Some statistical confidence bounds based on tolerable mis-classfication error rates.
Build logistic regression, or other decision boundary, etc. in score (projected) space - this is better than option (1) which avoids relying on distance being proportional to likelihood of a class.
This essentially just uses (supervised) PLS to find a good subspace to project into. However, we could also use something like LDA instead (discussed in the previous section); for LDA we are bounded by \(n_{\rm dimensions} <= {\rm min}\left(n_{\rm classes} - 1, n_{\rm features} \right)\), which we are not in PLS. So if \(n_{\rm classes}\) is low, LDA can only find a very low-D subspace; it may be better to find some space between that and \(n_{\rm features}\), which PLS can provide.
PLS-DA is widely applied in cheminformatics research since we often have a \(p > n\) instance which can be handled automatically with PLS. This is especially true of -omics fields. However, nonlinear techniques such as artificial neural networks can also be used have been shown to perform as well. A thorough review of the state of the art PLS-DA by Lee et al. is available here
[ ]:
if 'google.colab' in str(get_ipython()):
!pip install git+https://github.com/mahynski/pychemauth@main
import os
os.kill(os.getpid(), 9) # Automatically restart the runtime to reload libraries
[1]:
try:
import pychemauth
except:
raise ImportError("pychemauth not installed")

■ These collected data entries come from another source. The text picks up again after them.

Lemma write_file_header_run entry segs b N :
  64 <= N -> vlen b = N ->
  wp (write_file_header entry segs)
     (fun _ b' => vlen b' = N /\ Forall (holds b') (header_facts entry segs)) b.
Proof.
  intros H64 HN. unfold write_file_header, set_at, put_u16, put_u32, put_u64.
  assert (Forall (holds b) []) as HF by constructor.
  do 11 (apply wp_bind; put HN HF; [apart_facts|]).
  put HN HF; [apart_facts|]. split; [done|exact HF].
Qed.

(** Every fact lies below the header of segment [index], or in the data
    placed so far. *)
Definition placed (index H fl : Z) (f : Z * list Z) : Prop :=
  f.1 + vlen f.2 <= 64 + index * 56 \/ (H <= f.1 /\ f.1 + vlen f.2 <= fl).

Lemma write_segments_run segs pre offsets index H fl N Fs b :
  offsets = pre ++ offsets_of segs fl -> vlen pre = index ->
  64 + (index + vlen segs) * 56 <= H -> H <= fl -> fl + size_bound segs < 2 ^ 63 ->
  length_of segs fl <= N -> vlen b = N ->
  Forall (holds b) Fs -> Forall (placed index H fl) Fs ->
  wp (write_segments segs index offsets)
     (fun _ b' => vlen b' = N /\
        Forall (holds b') (segment_facts segs index (offsets_of segs fl) ++ Fs)) b.
Proof.
  revert pre index fl Fs b. induction segs as [|s segs IH];
    intros pre index fl Fs b Ho Hd HH Hfl Hsz HN Hb HF HP; cbn [write_segments]; [done|].
  pose proof (vlen_nonneg pre) as Hd0. pose proof (vlen_nonneg segs) as Hs0.
  pose proof (vlen_nonneg (data s)) as Hv0. pose proof (size_bound_nonneg segs) as Hz0.
  assert (vlen (s :: segs) = 1 + vlen segs) as Hcons by (unfold vlen; cbn; lia). rewrite Hcons in HH.
  set (o := if is_empty (data s) then 0 else Build.align_up fl 4096).
  set (fl' := if is_empty (data s) then fl else Build.align_up fl 4096 + vlen (data s)).
  assert (offsets_of (s :: segs) fl = o :: offsets_of segs fl') as Hof.
  { subst o fl'. cbn. by destruct (is_empty (data s)). }
  assert (length_of (s :: segs) fl = length_of segs fl') as Hlen.
  { subst fl'. cbn. by destruct (is_empty (data s)). }
  destruct (build_align_up fl) as [Hup _]; [cbn in Hsz; lia|].
  assert (fl <= fl' /\ fl' + size_bound segs < 2 ^ 63) as [Hge Hsz'].
  { subst fl'. cbn in Hsz. destruct (is_empty (data s)); lia. }
  pose proof (length_of_bounds segs fl' ltac:(lia) Hsz') as Hfin.
  rewrite Hof in *. rewrite Hlen in *.
  assert (vget offsets index = Some o) as Hget.
  { rewrite Ho, vget_app_r, Hd, Z.sub_diag by lia. apply vget_cons_0. }
  wp_step. eapply wp_expect; [done|]. unfold put_u32, put_u64.
  change (header_size + index * program_header_size) with (64 + index * 56).
  set (ph := 64 + index * 56) in *.
  assert (forall src k, ph <= k -> k + vlen src <= ph + 56 -> Forall (apart (k, src)) Fs) as Hap.
  { intros src k Hi He. eapply Forall_impl; [exact HP|].
    intros f [Hf|Hf]; unfold apart; cbn; pose proof (vlen_nonneg src); lia. }
  do 8 (apply wp_bind; put Hb HF;
    [repeat (apply Forall_cons; split); [..|apply Hap; rewrite ?vlen_le; lia];
     unfold apart; cbn [fst snd]; rewrite ?vlen_le; lia|]).
  match type of HF with Forall (holds ?b) _ =>
    change (Forall (holds b) (ph_facts s ph o ++ Fs)) in HF end.
  assert (Forall (placed (index + 1) H fl) (ph_facts s ph o ++ Fs)) as HP'.
  { apply Forall_app. split.
    - unfold ph_facts. rewrite !Forall_cons, Forall_nil.
      split_and!; try done; left; cbn [fst snd]; rewrite ?vlen_le; lia.
    - eapply Forall_impl; [exact HP|]. intros f [Hf|Hf]; [left|right]; lia. }
  apply wp_bind. apply (wp_mono _ (fun _ b' => vlen b' = N /\
    Forall (holds b') (data_facts s o ++ ph_facts s ph o ++ Fs))).
  - unfold data_facts. destruct (is_empty (data s)); cbn [negb]; [done|]. subst o fl'.
    put Hb HF; [|done]. eapply Forall_impl; [exact HP'|].
    intros f [Hf|Hf]; unfold apart; cbn [fst snd]; lia.
  - intros _ b' [Hb' HF']. eapply wp_mono.
    + apply (IH (pre ++ [o]) (index + 1) fl' (data_facts s o ++ ph_facts s ph o ++ Fs) b'); try done; try lia.
      * rewrite <- app_assoc. done.
      * rewrite vlen_app, Hd. done.
      * apply Forall_app. split.
        -- unfold data_facts. subst o fl'. destruct (is_empty (data s)); [by constructor|].
           apply Forall_singleton. right. cbn [fst snd]. lia.
        -- eapply Forall_impl; [exact HP'|]. intros f [Hf|Hf]; [left|right]; lia.
    + intros _ b'' [Hl'' HF'']. split; [done|]. cbn [segment_facts]. fold ph.
      by rewrite <- !app_assoc.
Qed.

(** ** Parsing the image *)

(** What the loader makes of a segment. *)
Definition load_segment (s : Segment) : LoadSegment :=
  mkLoadSegment (Build.vaddr s) (vlen (data s)) (Build.memsz s) (Build.flags s) (data s)
    (Build.vaddr s) (Build.align_up (Build.vaddr s + Build.memsz s) 4096).

(** The loader's constraints on a segment. *)
Record loadable (s : Segment) : Prop := mkLoadable {
  ld_aligned : Build.vaddr s mod 4096 = 0;
  ld_range : USER_ELF_LOAD_START <= Build.vaddr s /\
             Build.vaddr s + Build.memsz s <= USER_ELF_LOAD_END;
  ld_size : 0 < Build.memsz s /\ vlen (data s) <= Build.memsz s;
  ld_flags : 0 <= Build.flags s < 8
}.

Lemma read_le_holds n bytes off v :
  holds bytes (off, to_le_bytes n v) -> read_le n bytes off = Ok (v mod 256 ^ Z.of_nat n).
Proof.
  intros (H0 & H1 & H2). cbn [fst snd] in *. rewrite vlen_le in *. unfold read_le.
  rewrite (proj2 (Z.leb_le _ _) H0), (proj2 (Z.leb_le _ _) H1). cbn [andb].
  by rewrite H2, from_to_le_bytes.
Qed.

Lemma user_range : USER_ELF_LOAD_START = 2 ^ 39 + 4194304 /\ USER_ELF_LOAD_END = 2 ^ 39 + 7340032.
Proof. done. Qed.

Lemma load_end s :
  loadable s ->
  align_up (Build.vaddr s + Build.memsz s) PAGE_SIZE = Some (Build.align_up (Build.vaddr s + Build.memsz s) 4096) /\
  Build.vaddr s < Build.align_up (Build.vaddr s + Build.memsz s) 4096 <= USER_ELF_LOAD_END.
Proof.
  intros [Ha Hr Hs _]. destruct user_range as [E1 E2].
  destruct (build_align_up (Build.vaddr s + Build.memsz s)) as [H1 H2]; [lia|]. split.
  - unfold align_up, checked_add, Build.align_up, PAGE_SIZE. rewrite (proj2 (Z.ltb_lt _ _)) by lia.
    by replace (Build.vaddr s + Build.memsz s + (4096 - 1)) with
      (Build.vaddr s + Build.memsz s + 4096 - 1) by lia.
  - split; [lia|]. pose proof (Z.div_mod (Build.align_up (Build.vaddr s + Build.memsz s) 4096) 4096).
    rewrite E2 in *. lia.
Qed.

Lemma flags_mask f : 0 <= f < 8 -> Z.ldiff f (Z.lor (Z.lor PF_R PF_W) PF_X) = 0.
Proof.
  intros Hf. assert (f = 0 \/ f = 1 \/ f = 2 \/ f = 3 \/ f = 4 \/ f = 5 \/ f = 6 \/ f = 7) by lia.
  by repeat destruct H as [->|H]; [..|subst f].
Qed.

Lemma parse_program_header_run s ph o bytes :
  loadable s -> vlen bytes < 2 ^ 63 -> 0 <= o < 2 ^ 63 -> o mod 4096 = 0 ->
  (is_empty (data s) = true -> o = 0) ->
  Forall (holds bytes) (data_facts s o ++ ph_facts s ph o) ->
  parse_program_header bytes ph = Ok (load_segment s).
Proof.
  intros L Hb Ho Hm Hz [HD HF]%Forall_app. pose proof L as [Ha Hr Hs Hf].
  destruct user_range as [E1 E2]. destruct (load_end s L) as [Hup Hend].
  pose proof (vlen_nonneg (data s)) as Hv. unfold ph_facts in HF.
  rewrite !Forall_cons in HF. destruct HF as (F1 & F2 & F3 & _ & F5 & F6 & F7 & F8 & _).
  unfold parse_program_header, read_u32, read_u64.
  rewrite (read_le_holds _ _ _ _ F8), (read_le_holds _ _ _ _ F7), (read_le_holds _ _ _ _ F6),
    (read_le_holds _ _ _ _ F5), (read_le_holds _ _ _ _ F3), (read_le_holds _ _ _ _ F2),
    (read_le_holds _ _ _ _ F1).
  change (256 ^ Z.of_nat 8) with (2 ^ 64). change (256 ^ Z.of_nat 4) with (2 ^ 32).
  rewrite !(Z.mod_small _ (2 ^ 64)), !(Z.mod_small _ (2 ^ 32)) by lia. cbn [result_bind].
  change (negb (1 =? PT_LOAD)) with false. cbn [reject_if result_bind].
  rewrite flags_mask by done. change (0 =? 0) with true. cbn [negb reject_if result_bind].
  rewrite (proj2 (Z.ltb_ge _ _)) by lia. cbn [reject_if result_bind].
  rewrite (proj2 (Z.eqb_neq _ _)) by lia. cbn [reject_if result_bind].
  change (4096 =? PAGE_SIZE) with true. unfold PAGE_SIZE. rewrite Ha, Hm. change (0 =? 0) with true. cbn [negb orb reject_if result_bind].
  assert (o + vlen (data s) <= vlen bytes /\ slice bytes o (vlen (data s)) = data s) as [Hin Hsl].
  { unfold data_facts in HD. destruct (data s) as [|x l] eqn:E; cbn [is_empty] in *.
    - rewrite Hz by done. pose proof (vlen_nonneg bytes). done.
    - apply Forall_singleton in HD as (_ & H1 & H2). done. }
  assert (forall a b, a + b < 2 ^ 64 -> checked_add a b = Some (a + b)) as Hadd
    by (intros; by apply checked_add_Some).
  unfold checked_usize_range_end. rewrite !Hadd by lia. cbn [ok_or result_bind].
  rewrite Z.gtb_ltb, (proj2 (Z.ltb_ge _ _)) by lia. cbn [reject_if result_bind].
  unfold PAGE_SIZE in Hup. rewrite Hup. cbn [ok_or result_bind].
  rewrite align_down_spec by (unfold is_u64; lia).
  rewrite Ha, Z.sub_0_r, Z.gtb_ltb, Z.geb_leb.
  rewrite !(proj2 (Z.ltb_ge _ _)), (proj2 (Z.leb_gt _ _)) by lia. cbn [orb reject_if result_bind].
  replace (o + vlen (data s) - o) with (vlen (data s)) by lia. by rewrite Hsl.
Qed.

import matplotlib.pyplot as plt
%matplotlib inline
import watermark
%load_ext watermark
%load_ext autoreload
%autoreload 2
[2]:
import sklearn
import scipy
import numpy as np
from sklearn.cross_decomposition import PLSRegression
from sklearn.preprocessing import OneHotEncoder
from sklearn.decomposition import PCA
from sklearn.datasets import make_blobs
from pychemauth.classifier.plsda import PLSDA
from pychemauth.preprocessing.scaling import CorrectedScaler
[3]:
%watermark -t -m -v --iversions
Python implementation: CPython
Python version : 3.10.12
IPython version : 7.34.0
Compiler : GCC 11.4.0
OS : Linux
Release : 6.1.85+
Machine : x86_64
Processor : x86_64
CPU cores : 2
Architecture: 64bit
pychemauth: 0.0.0b4
numpy : 1.24.3
matplotlib: 3.7.2
watermark : 2.4.3
scipy : 1.11.1
sklearn : 1.3.0
Starting Out#
“Multiclass partial least squares discriminant analysis: Taking the right way—A critical tutorial,” by Pomerantsev and Rodionova, Journal of Chemometrics, 32 (2018) suggests 2 approaches to PLS-DA. These are “hard” and “soft” PLS-DA, which are distinguished by how they determine their discrimination boundaries. Both begin in the same way. First, let’s consider a naive approach to PLS-DA.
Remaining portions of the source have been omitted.